Read William Blake's The Marriage of Heaven and Hell with your uninhibited feelings as well as with your intellect, and you will know why the author tells us that at the end of life Heaven and Hell are joined. Flames of desire lick at man's heels as he hurries through his days. At the moment of death they merge with the fragile visions of the sublime which inspired him, coloring his ideas and shaping them into graceful images. In one evanescent moment the Devil, boldly with eyes afire, or subtly disguised, clasps a shining Angel in his embrace. Opposites which struggled within the spirit of man while he walked the earth are united now in one vast paroxysm. Contraries are no longer set one against the other. Differences are resolved into a cloud that dissipates upward. A small mound of dust remains upon the ground.
We have few documented facts concerning those days in Blake's troubled life when Heaven and Hell vied for dominance. His record is his strange unearthly work as poet, painter and self-styled prophet. Only the ground bears witness to the day in which he vanished into the anonymity of a pauper's grave where "within two days of his remains being lowered into the earth those of another were placed above him and on the following day yet another body was placed above that."
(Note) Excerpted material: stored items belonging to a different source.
Lemma parse_l4_ports hdr sport dport rest src proto f off :
  is_u16 sport → is_u16 dport → is_later f = false → off = length hdr →
  (proto = TCP ∧ (16 ≤ length rest)%nat ∨ proto = UDP ∧ (4 ≤ length rest)%nat) →
  parse_l4 (hdr ++ ports_wire sport dport rest) src proto off f false =
  Ok (Ports sport dport (if proto =? TCP then default 0 (rest !! 9%nat) else 0)).
Proof.
  intros Hs Hd Hf -> Hp. unfold parse_l4, ports_wire. rw Hf.
  destruct (be2 sport) as (s1 & s2 & -> & Hsv); [done|].
  destruct (be2 dport) as (d1 & d2 & -> & Hdv); [done|]. cbn [app].
  assert (be16 (hdr ++ s1 :: s2 :: d1 :: d2 :: rest) (length hdr) = Ok sport) as ->
    by (rw be16_app // Hsv //).
  assert (be16 (hdr ++ s1 :: s2 :: d1 :: d2 :: rest) (length hdr + 2) = Ok dport) as ->.
  { rw -Hdv. rewrite <- (be16_app (hdr ++ [s1; s2]) d1 d2 rest (length hdr + 2)).
    - by rw -app_assoc.
    - rw length_app /=. lia. }
  destruct Hp as [[-> Hl]|[-> Hl]]; simpl.
  - rw (proj2 (Nat.ltb_ge _ _)); [|rw length_app /=; lia].
    rw lookup_app_r; [|lia]. by replace (length hdr + 13 - length hdr)%nat with 13%nat by lia.
  - destruct rest as [|r1 [|r2 [|r3 [|r4 rest]]]]; simpl in Hl; [lia..|].
    assert (be16 (hdr ++ s1 :: s2 :: d1 :: d2 :: r1 :: r2 :: r3 :: r4 :: rest) (length hdr + 6)
            = Ok (from_be [r3; r4])) as ->; [|done].
    rewrite <- (be16_app (hdr ++ [s1; s2; d1; d2; r1; r2]) r3 r4 rest (length hdr + 6)).
    + by rw -app_assoc.
    + rw length_app /=. lia.
Qed.

(** The parser reads the wire format back: a well-formed IPv4 packet with any
    header options, carrying a TCP or UDP header, alone or as a first fragment
    and with any trailing link padding, parses to its addresses, protocol, ports
    and TCP flags, its fragment state, and its own length without the padding. *)
Theorem parse_reads_v4_ports tos ident flags ttl proto csum src dst options sport dport rest pad words
    (Hident : is_u16 ident) (Hflags : is_u16 flags) (Hcsum : is_u16 csum)
    (Hsrc : is_u32 src) (Hdst : is_u32 dst) (Hsp : is_u16 sport) (Hdp : is_u16 dport)
    (Hopt : length options = (words * 4)%nat) (Hwords : (words ≤ 10)%nat)
    (Htotal : 24 + len options + len rest ≤ U16_MAX)
    (Hl4 : proto = TCP ∧ (16 ≤ length rest)%nat ∨ proto = UDP ∧ (4 ≤ length rest)%nat)
    (Hoffset : Z.land flags 8191 = 0) :
  let payload := ports_wire sport dport rest in
  parse (v4_wire tos ident flags ttl proto csum src dst options payload ++ pad) =
  Some (mkPacket (V4 src) (V4 dst) proto
          (Ports sport dport (if proto =? TCP then default 0 (rest !! 9%nat) else 0))
          (if Z.land flags 8192 =? 0 then Whole
           else First (mkFragmentKey (V4 src) (V4 dst) proto ident))
          (24 + length options + length rest)).
Proof.
  intros payload.
  assert (length payload = (4 + length rest)%nat) as Hpl.
  { unfold payload, ports_wire. rewrite -> !length_app, !length_be_limbs. lia. }
  unfold parse. rw (parse_packet_v4_wire _ _ _ _ _ _ _ _ _ _ _ Hident Hflags Hcsum Hsrc Hdst words);
    [|done|done|unfold len in *; lia].
  cbv zeta. rw length_wire.
  destruct (wire_split tos ident flags ttl proto csum src dst options payload) as (hdr & -> & Hh).
  unfold payload in *. rw parse_l4_ports //.
  - simpl. unfold v4_fragment. rw Hoffset Hpl /=. destruct (Z.land flags 8192 =? 0); simpl; do 2 f_equal; lia.
  - unfold v4_fragment. rw Hoffset /=. by case_match.
Qed.

Lemma parse_reads_v4_ports_witness :
  parse (v4_wire 0 7 8192 64 UDP 0 167772161 167772162 [1; 1; 1; 1] (ports_wire 5353 53 [0; 8; 0; 0])
         ++ [0; 0])
  = Some (mkPacket (V4 167772161) (V4 167772162) UDP (Ports 5353 53 0)
            (First (mkFragmentKey (V4 167772161) (V4 167772162) UDP 7)) 32).
Proof.
  apply (parse_reads_v4_ports 0 7 8192 64 UDP 0 167772161 167772162 [1; 1; 1; 1] 5353 53 [0; 8; 0; 0]
           [0; 0] 1); try mlia; try done. right. split; [done|simpl; lia].
Defined.
(* ===== verification/FilterProps.v ===== *)
(** * Properties of the packet filter

    Bounds, the admission invariant, replies, fragments, and independence of the
    verdict from traffic diagnostics, for every sequence of filter operations. *)

From S2P Require Import Prelude Text Net FlowReport FlowEvents Policy Packet Filter.

Lemma max_states_pos : (0 < MAX_STATES)%nat.
Proof. apply Nat.ltb_lt. by vm_compute. Qed.

#[local] Opaque MAX_STATES MAX_FRAGMENTS MAX_TRAFFIC_KEYS MAX_PENDING_DROPS MAX_BUFFERED.

(** ** Sequences of operations *)

Inductive op :=
| SetPolicy (p : Policy)
| SetTraffic (enabled : bool) (unix_now : Z)
| In (data : bytes) (now : Z)
| Out (data : bytes) (now : Z)
| TakeEvents
| RestoreEvents (es : list FlowEvent)
| TakeTraffic.

Section props.
Context `{!HashIter FlowKey} `{!HashIter DropKey} `{!HashIter TrafficKey}.

Definition apply_op (o : op) (f : Filter) : Filter :=
  match o with
  | SetPolicy p => Filter.set_policy f p
  | SetTraffic e u => Filter.set_traffic f e u
  | In data now => (Filter.inbound f data now).1
  | Out data now => Filter.outbound f data now
  | TakeEvents => (Filter.take_events f).1
  | RestoreEvents es => Filter.restore_events f es
  | TakeTraffic => (Filter.take_traffic f).1
  end.

Definition sent_by (o : op) : list bytes := match o with Out data _ => [data] | _ => [] end.

(** [reachable sent f]: a filter that was created, then driven by operations
    among which exactly the packets of [sent] left the device. *)
Inductive reachable : list bytes → Filter → Prop :=
| reach_new i u n : reachable [] (Filter.new i u n)
| reach_step sent f o : reachable sent f → reachable (sent_by o ++ sent) (apply_op o f).

(** ** What diagnostics cannot touch *)

Definition core (f : Filter) :=
  (f_policy f, f_states f, f_order f, f_generation f, f_fragments f, f_last_purge f).

Lemma core_emit f e : core (Filter.emit f e) = core f.
Proof. unfold Filter.emit. by repeat case_match. Qed.

Lemma core_ended f k s : core (Filter.ended f k s) = core f.
Proof. unfold Filter.ended. case_match; [apply core_emit|done]. Qed.

Lemma core_ended_all f l : core (Filter.ended_all f l) = core f.
Proof.
  unfold Filter.ended_all. revert f; induction l as [|[k s] l IH]; intros f; simpl; [done|].
  rw IH. apply core_ended.
Qed.

Lemma core_count f k n : core (Filter.count f k n) = core f.
Proof. unfold Filter.count. by repeat case_match. Qed.
Lemma enforced_decides i pq proto port :
  chain_decides i pq proto port =
  default false (PolicySpec.ingress_verdict i None proto port) || PolicySpec.pq_opens pq proto port
  || (proto =? TCP) && (port =? 22) && (Policy.ssh_restricted i && negb (PolicySpec.lists_port (deny_tcp i) 22) && PolicySpec.grants i TCP 22).
Proof.
  unfold chain_decides, PolicySpec.ingress_verdict, chain_denies, PolicySpec.denies. cbn [PolicySpec.pq_opens].
  destruct (PolicySpec.pq_opens pq proto port); [by rw orb_true_r|]. rw orb_false_r.
  destruct (Z.eqb_spec proto TCP) as [->|]; [|cbn [andb orb]; rw orb_false_r; by repeat case_match].
  change (TCP =? UDP) with false. change (PolicySpec.is_icmp TCP) with false. cbn [andb orb].
  destruct (Z.eqb_spec port 22) as [->|]; rw ?andb_false_r ?andb_true_r ?orb_false_r; [|by repeat case_match].
  by destruct (PolicySpec.lists_port (deny_tcp i) 22), (Policy.ssh_restricted i), (PolicySpec.grants i TCP 22).
Qed.

Lemma planned_decides users_enforced p q :
  linux_decides p (planned users_enforced q) =
  default false (PolicySpec.peer_verdict None (to_policy_peer q) (np_proto p) (np_port p))
  || (exchange_flow q (np_proto p) (np_port p) || sshd_flow users_enforced q (np_proto p) (np_port p)).
Proof.
  assert (PolicySpec.pq_opens (linux_pq q) (np_proto p) (np_port p) = exchange_flow q (np_proto p) (np_port p)) as Hpq.
  { unfold linux_pq, exchange_flow. by destruct (pq_exchange q). }
  unfold PolicySpec.peer_verdict. assert ((if Policy.pq_applies (to_policy_peer q) then None else None) = @None Z) as -> by by destruct (Policy.pq_applies _).
  unfold linux_decides, planned, sshd_flow. destruct users_enforced; cbn [andb].
  - rw enforced_decides Hpq -orb_assoc. simpl. destruct (ingress q); [done|]. simpl. by rw andb_false_r.
  - assert (linux_pq (closed q) = linux_pq q) as -> by (unfold closed; by destruct (ingress q)).
    rw orb_false_r. unfold closed. simpl. destruct (ingress q) as [i|] eqn:Hi; simpl.
    + by rw close_ssh_decides verdict_opens_pq Hpq orb_comm.
    + rw Hi. simpl. pose proof (close_ssh_decides ingress_all (linux_pq q) (np_proto p) (np_port p)) as H.
      change (close_ssh ingress_all) with ingress_all in H. by rw H verdict_opens_pq Hpq orb_comm.
Qed.

Lemma closed_hosts q : overlay_ips (closed q) = overlay_ips q.
Proof. unfold closed. by destruct (ingress q). Qed.

Lemma planned_hosts users_enforced q : overlay_ips (planned users_enforced q) = overlay_ips q.
Proof. destruct users_enforced; [done|apply closed_hosts]. Qed.

Lemma owner_agree users_enforced p peers :
  Forall (λ q, Forall tidy_route (allowed_ips q)) peers → separate_hosts peers →
  default false (owner_decides p (map (planned users_enforced) peers)) =
  match PolicySpec.peers_verdict None (map to_policy_peer peers) (np_source p) (np_proto p) (np_port p)
  with Some (_, v) => v | None => false end || existsb (linux_only users_enforced p) peers.
Proof.
  assert (∀ peers, Forall (λ q, Forall tidy_route (allowed_ips q)) peers →
    Forall (λ q, np_source p ∉ overlay_ips q) peers →
    PolicySpec.peers_verdict None (map to_policy_peer peers) (np_source p) (np_proto p) (np_port p) = None ∧
    existsb (linux_only users_enforced p) peers = false) as Hnone.
  { induction 1 as [|q l Ht _ IH]; simpl; [done|]. intros [Hq Hl]%Forall_cons. unfold linux_only at 1.
    rw hosts_agree // bool_decide_false //. by apply IH. }
  induction 1 as [|q l Ht Hl IH]; simpl; [done|]. intros [Hsep Hrest]. unfold linux_only at 1. rw planned_hosts hosts_agree //.
  destruct (decide (np_source p ∈ overlay_ips q)) as [Hin|Hnin].
  - rw bool_decide_true //. simpl. rw planned_decides.
    destruct (Hnone l Hl) as [-> ->]; [eapply Forall_impl; [exact Hsep|]; intros q' Hq'; by apply Hq'|].
    rw orb_false_r. by destruct (PolicySpec.peer_verdict _ _ _ _).
  - rw bool_decide_false //. by apply IH.
Qed.

(** [C3] One policy, two filters: for a peer map whose peers own distinct tidy
    addresses, and for every new flow that is not ICMP of the other address family,
    the iptables chain the Linux agent plans lets in what the userspace filter of the
    phone and desktop clients (compiled without a key exchange port, as they do) lets
    in, and besides it exactly two kinds of flow: TCP to the key exchange port from a
    peer that takes part in the exchange, and, when [sshd] enforces the users of a
    limited SSH grant, TCP to port 22 from a peer with such a grant.  When it does
    not, the chain closes the port as the userspace filter does. *)
Theorem linux_chain_matches_userspace `{Iptables} (peers : list Peer) (users_enforced : bool) (p : NewPacket)
    (Htidy : Forall (λ q, Forall tidy_route (allowed_ips q)) peers) (Hsep : separate_hosts peers)
    (Hfam : PolicySpec.is_icmp (np_proto p)
            = (np_proto p =? (if is_ipv6 (np_source p) then ICMPV6 else ICMP))) :
  plan_accepts (plan_overlay_filter (fail_closed_ssh peers users_enforced)) p =
  (Policy.decide (Policy.compile (map to_policy_peer peers) None) (np_source p) (np_proto p) (np_port p)).1
  || existsb (linux_only users_enforced p) peers.
Proof.
  unfold Policy.decide. rw PolicyProps.compile_decision plan_decides // fail_closed_planned.
  assert (existsb (λ q, bool_decide (is_Some (ingress q))) (map (planned users_enforced) peers)
          = PolicySpec.enforcing (map to_policy_peer peers)) as ->.
  { unfold PolicySpec.enforcing. clear. induction peers as [|q l IH]; simpl; [done|]. rw IH. f_equal.
    unfold planned, closed. destruct users_enforced; [done|]. destruct (ingress q) eqn:Hi; simpl; by rw ?Hi. }
  destruct (PolicySpec.enforcing _); [|done]. rw owner_agree //.
  by destruct (PolicySpec.peers_verdict _ _ _ _ _) as [[? ?]|].
Qed.

(** ** A concrete iptables *)

(** Reads the matches of an argument vector left to right, as the agent writes
    them; [ok] says whether everything so far matched. *)
Definition read_port (v : str) : option (Z * Z) :=
  match split_once 58 v with
  | Some (a, b) => lo ← parse_u16 a; hi ← parse_u16 b; Some (lo, hi)
  | None => lo ← parse_u16 v; Some (lo, lo)
  end.

Fixpoint read_args (args : list str) (p : NewPacket) (ok : bool) : option bool :=
  match args with
  | f :: v :: rest =>
      if seq_b f "-j" then (if ok then Some (seq_b v "ACCEPT") else None)
      else if seq_b f "-s" then read_args rest p (ok && bool_decide (parse_ip v = Some (np_source p)))
      else if seq_b f "-p" then
        read_args rest p (ok && existsb (λ q, bool_decide (v = proto_text q) && (np_proto p =? proto_number q))
                                  [PTcp; PUdp; PIcmp; PIcmpv6])
      else if seq_b f "--dport" then
        read_args rest p (ok && match read_port v with Some r => in_range r (np_port p) | None => false end)
      else None
  | _ => None
  end.

Definition simple_verdict (rule : list str) (p : NewPacket) : option bool := read_args (drop 2 rule) p true.
(* ===== verification/CoordAcl.v ===== *)
(** * The coordinator's policy engine

    The access-control document of [blaktail-coord/src/lib.rs] ([Acl], its
    validation, the flow evaluator, the compiler of a peer's ingress grants),
    the folder-sharing section's validation in [shares.rs], and the check of a
    compiled grant in [policy_explain.rs].  An error's text is represented by a
    constructor with the values it names; the clock is an argument. *)

From S2P Require Import Prelude Text Net Policy.

(** ** Ordered sets and maps of strings *)

Module BTree.

(** Byte order, as [str] compares. *)
Fixpoint str_ltb (a b : str) : bool :=
  match a, b with
  | _, [] => false
  | [], _ :: _ => true
  | x :: a, y :: b => (x <? y) || ((x =? y) && str_ltb a b)
  end.

(** A [BTreeSet<String>] is the ascending list of its elements. *)
Fixpoint insert (x : str) (l : list str) : list str :=
  match l with
  | [] => [x]
  | y :: r => if bool_decide (x = y) then l else if str_ltb x y then x :: l else y :: insert x r
  end.

Definition extend (l xs : list str) : list str := foldl (λ acc x, insert x acc) l xs.
Definition difference (l m : list str) : list str := List.filter (λ x, negb (bool_decide (x ∈ m))) l.

(** A [BTreeMap<String, A>] is its entries by ascending key. *)
Definition map_of (A : Type) : Type := list (str * A).
Definition get {A} (k : str) (m : map_of A) : option A :=
  snd <$> find (λ e, bool_decide (e.1 = k)) m.
(** [entry(k).or_insert(v0)], then [f] on the value. *)
Fixpoint update {A} (k : str) (v0 : A) (f : A → A) (m : map_of A) : map_of A :=
  match m with
  | [] => [(k, f v0)]
  | (k', v) :: r =>
      if bool_decide (k = k') then (k', f v) :: r
      else if str_ltb k k' then (k, f v0) :: m
      else (k', v) :: update k v0 f r
  end.
Definition put {A} (k : str) (v : A) (m : map_of A) : map_of A := update k v (λ _, v) m.
Definition contains_key {A} (k : str) (m : map_of A) : bool := bool_decide (is_Some (get k m)).

End BTree.

(** ** The policy document *)

Inductive Role := Owner | Admin | Member | NetworkAdmin | Auditor.
#[export] Instance Role_eq_dec : EqDecision Role.
Proof. solve_decision. Defined.

Definition role_str (r : Role) : str :=
  match r with
  | Owner => lit "owner" | Admin => lit "admin" | Member => lit "member"
  | NetworkAdmin => lit "network_admin" | Auditor => lit "auditor"
  end.

Inductive DeviceTag := Office | Ranger | Store.
#[export] Instance DeviceTag_eq_dec : EqDecision DeviceTag.
Proof. solve_decision. Defined.

Definition tag_str (t : DeviceTag) : str :=
  match t with Office => lit "office" | Ranger => lit "ranger" | Store => lit "store" end.

Inductive AclDefaults := SameTag | DenyAll.

Inductive Action := Allow | Deny.
#[export] Instance Action_eq_dec : EqDecision Action.
Proof. solve_decision. Defined.

Inductive AclSshAction := SshAllow | SshDeny | SshCheck.
#[export] Instance AclSshAction_eq_dec : EqDecision AclSshAction.
Proof. solve_decision. Defined.

Inductive AclProtocol := AclTcp | AclUdp | AclIcmp.
#[export] Instance AclProtocol_eq_dec : EqDecision AclProtocol.
Proof. solve_decision. Defined.

Record AclRule := mkAclRule {
  action : Action;
  src_roles : list Role;
  src_tags : list DeviceTag;
  src_groups : list str;
  dst_roles : list Role;
  dst_tags : list DeviceTag;
  dst_groups : list str;
  dst_hosts : list str;
  dst_ports : list str;
  protocols : list AclProtocol;
  posture : list str
}.

Record AclSshRule := mkAclSshRule {
  ssh_action : AclSshAction;
  ssh_src_roles : list Role;
  ssh_src_tags : list DeviceTag;
  ssh_src_groups : list str;
  ssh_dst_roles : list Role;
  ssh_dst_tags : list DeviceTag;
  ssh_dst_groups : list str;
  users : list str;
  check_period_secs : option Z;
  ssh_posture : list str
}.

Record AclTest := mkAclTest {
  test_name : str;
  test_src_role : option Role;
  test_src_tags : list DeviceTag;
  test_src_user : str;
  test_src_email : str;
  test_dst_role : option Role;
  test_dst_tags : list DeviceTag;
  test_dst_user : str;
  test_dst_email : str;
  test_dst_host : str;
  test_dst_port : option Z;
  test_protocol : option AclProtocol;
  test_ssh_user : str;
  test_src_posture : list str;
  test_allow : bool
}.

Record DriveGrant := mkDriveGrant {
  dg_src_roles : list str;
  dg_src_tags : list str;
  dg_src_groups : list str;
  dg_dst_roles : list str;
  dg_dst_tags : list str;
  dg_dst_groups : list str;
  dg_same_user : bool;
  dg_shares : list str;
  dg_access : str
}.

Record DrivePolicy := mkDrivePolicy { dp_share : list str; dp_access : list str; dp_grants : list DriveGrant }.

Record Acl := mkAcl {
  version : Z;
  defaults : AclDefaults;
  groups : BTree.map_of (list str);
  tag_owners : BTree.map_of (list str);
  hosts : BTree.map_of str;
  rules : list AclRule;
  ssh : list AclSshRule;
  tests : list AclTest;
  drive : option DrivePolicy
}.

Record Subject := mkSubject {
  role : Role;
  s_tags : list DeviceTag;
  user_id : str;
  email : str;
  passed_posture : list str;
  authenticated_at : option Z
}.
(** The users a compiled SSH grant lists are exactly the users the policy lets
    in: a login is allowed when the deny list does not name it and the allow list
    names it or everybody. *)
Theorem ssh_grant_exact (u : str) (Hu : u ≠ lit "*") :
  allows_ssh acl now s d u =
  let '(allowed, denied) := ssh_grant acl now s d in
  negb (mem u denied) && (mem (lit "*") allowed || mem u allowed).
Proof using.
  pose proof (ssh_collected u (ssh acl) [] [] false false Hu) as Hc.
  pose proof (star_not_collected (ssh acl) [] [] false false eq_refl) as Hs.
  unfold allows_ssh, ssh_grant.
  assert (∀ l, existsb (λ r, bool_decide (ssh_action r = SshDeny)) l = existsb (λ r, Bool.eqb (is_deny r) true) l) as Hd.
  { intros l. induction l as [|r l IH]; simpl; [done|]. rw IH. unfold is_deny. by destruct (bool_decide _). }
  assert (∀ l, existsb (λ r, bool_decide (ssh_action r = SshAllow) || bool_decide (ssh_action r = SshCheck)) l
    = existsb (λ r, Bool.eqb (is_deny r) false) l) as Ha.
  { intros l. induction l as [|r l IH]; simpl; [done|]. rw IH. unfold is_deny. by destruct (ssh_action r). }
  rw Hd Ha !ssh_matching.
  destruct (foldl _ _ (ssh acl)) as [[[allow deny] sa] sd]. cbn [fst] in Hs. destruct Hc as (H1 & H2 & -> & ->).
  cbn [orb mem existsb] in H1, H2 |- *.
  destruct (existsb (ssh_lists true (lit "*")) (ssh acl)); cbn [orb]; [done|].
  rw -H2. destruct (existsb (ssh_lists false (lit "*")) (ssh acl)); cbn [orb].
  - change (mem (lit "*") [lit "*"]) with true. cbn [orb]. by destruct (mem u deny).
  - rw -H1.
    assert (∀ w, mem w (BTree.difference allow deny) = mem w allow && negb (mem w deny)) as Hdiff.
    { intros w. unfold BTree.difference. clear. induction allow as [|x l IH]; [done|]. cbn [List.filter].
      rw -mem_spec. assert (∀ l, mem w (x :: l) = bool_decide (x = w) || mem w l) as Hcons by done.
      rw Hcons. destruct (mem x deny) eqn:Hx; cbn [negb]; rw ?Hcons IH.
      - case_bool_decide; [subst; by rw Hx !andb_false_r|done].
      - case_bool_decide; [subst; by rw Hx|done]. }
    rw !Hdiff Hs. cbn [andb orb mem existsb negb]. by destruct (mem u allow), (mem u deny).
Qed.
Lemma read_all_next old new d :
  NoDup new.*1 → remembers d old → Forall2 (λ x y, x.1 = y.1 ∧ le2 x.2 y.2) old new →
  plus2 (total snd old) (total id (read_all d new).2) = total snd new.
Proof.
  intros Hnd Hrem Hall. revert d Hnd Hrem; induction Hall as [|[k0 o] [k [p b]] old new [Hk Hle] Hall IH]; intros d Hnd Hrem;
    [done|]. simpl in Hk. subst k0. cbn [read_all fmap list_fmap fst] in *.
  apply NoDup_cons in Hnd as [Hk Hn]. apply Forall_cons in Hrem as [Ho Hrem]. simpl in Ho.
  destruct o as [op ob]. destruct Hle as [Hp Hb]. simpl in Hp, Hb. unfold delta. rw Ho.
  rw (proj2 (Z.leb_le _ _) Hp) (proj2 (Z.leb_le _ _) Hb). cbn [andb].
  assert (remembers (<[k := (p, b)]> d) old) as Hrem'.
  { unfold remembers in *. rewrite Forall_forall in Hrem. apply Forall_forall. intros r Hr.
    rw lookup_insert_ne; [by apply Hrem|]. intros ->.
    apply list_elem_of_lookup in Hr as [i Hi]. apply (Forall2_lookup_l _ _ _ _ _ Hall) in Hi as (y & Hy & Hxy & _).
    apply Hk. rw Hxy. apply list_elem_of_fmap. exists y. split; [done|]. by eapply list_elem_of_lookup_2. }
  specialize (IH _ Hn Hrem'). revert IH. destruct (read_all _ new) as [d' xs]. cbn [total foldr snd id].
  fold (total (@snd str (Z * Z)) old) (total (@snd str (Z * Z)) new) (total id xs).
  intros <-. unfold plus2. simpl. f_equal; lia.
Qed.

Lemma poll_accounts d counts p :
  counters_ok d →
  counters_ok (poll (d, counts) p).1 ∧
  (poll (d, counts) p).1 = (read_all d (poll_readings p)).1 ∧
  total count_of (poll (d, counts) p).2 = plus2 (total count_of counts) (total id (read_all d (poll_readings p)).2).
Proof.
  intros Hok. pose proof (linux_counts_accounts (po_families p) (po_transfer p) (po_peers p) d Hok) as [Hd Ht].
  unfold poll. fold (poll_readings p) in Hd, Ht. cbn [fst snd].
  destruct (linux_counts _ _ _ d) as [d' c]. simpl in *. subst d'. split_and!.
  - apply read_all_ok; [done|]. apply readings_nonneg.
  - done.
  - rw total_app Ht. by rw zero_plus2.
Qed.

Lemma polls_grow p ps d counts :
  counters_ok d → NoDup (poll_readings p).*1 → remembers d (poll_readings p) → all_grow p ps →
  plus2 (total snd (poll_readings p)) (total count_of (foldl poll (d, counts) ps).2) =
  plus2 (total count_of counts) (total snd (poll_readings (List.last ps p))).
Proof.
  revert p d counts; induction ps as [|q ps IH]; intros p d counts Hok Hnd Hrem Hgrow.
  { cbn [foldl List.last snd]. unfold plus2. f_equal; lia. }
  destruct Hgrow as [Hg Hgrow]. cbn [foldl].
  assert ((poll_readings p).*1 = (poll_readings q).*1) as Hkeys.
  { clear -Hg. induction Hg as [|x y xs ys [Hk _] _ IH]; [done|]. by rw !fmap_cons Hk IH. }
  rewrite Hkeys in Hnd. pose proof (poll_accounts d counts q Hok) as (Hok' & Hd & Ht).
  destruct (poll (d, counts) q) as [d' c]. cbn [fst snd] in *.
  assert (remembers d' (poll_readings q)) as Hrem' by (rw Hd; by apply read_all_remembers).
  specialize (IH q d' c Hok' Hnd Hrem' Hgrow). rewrite Ht in IH.
  rewrite -(read_all_next _ _ d Hnd Hrem Hg) in IH.
  assert (List.last (q :: ps) p = List.last ps q) as ->.
  { clear. revert p q; induction ps as [|r ps IH]; intros p q; [done|]. change (List.last (r :: ps) p = List.last (r :: ps) q).
    by rw (IH p r) (IH q r). }
  destruct (total snd (poll_readings p)), (total count_of (foldl poll (d', c) ps).2), (total count_of counts),
    (total id (read_all d (poll_readings q)).2), (total snd (poll_readings (List.last ps q))).
  unfold plus2 in *. simpl in *. injection IH as ? ?. f_equal; lia.
Qed.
Most of what we know about Blake is discovered in the reading of his poetic and prophetic works, at times so obscure as to baffle the patient literary scholar, at times so brilliant as to have stirred the creative spirits of such men as Swinburne, Shelley, D. G. Rossetti and Yeats. A small band of Blake cultists was quietly gathering adherents from the time of Blake's maturity until a century later when one of their number, Herbert Jenkins, devoted several years to searching out the place where the body of Blake was buried. Jenkins located the unmarked plot in Bunham Fields which had been used on eight occasions, three times before and four times after Blake's interment, without even a headstone to mark the place.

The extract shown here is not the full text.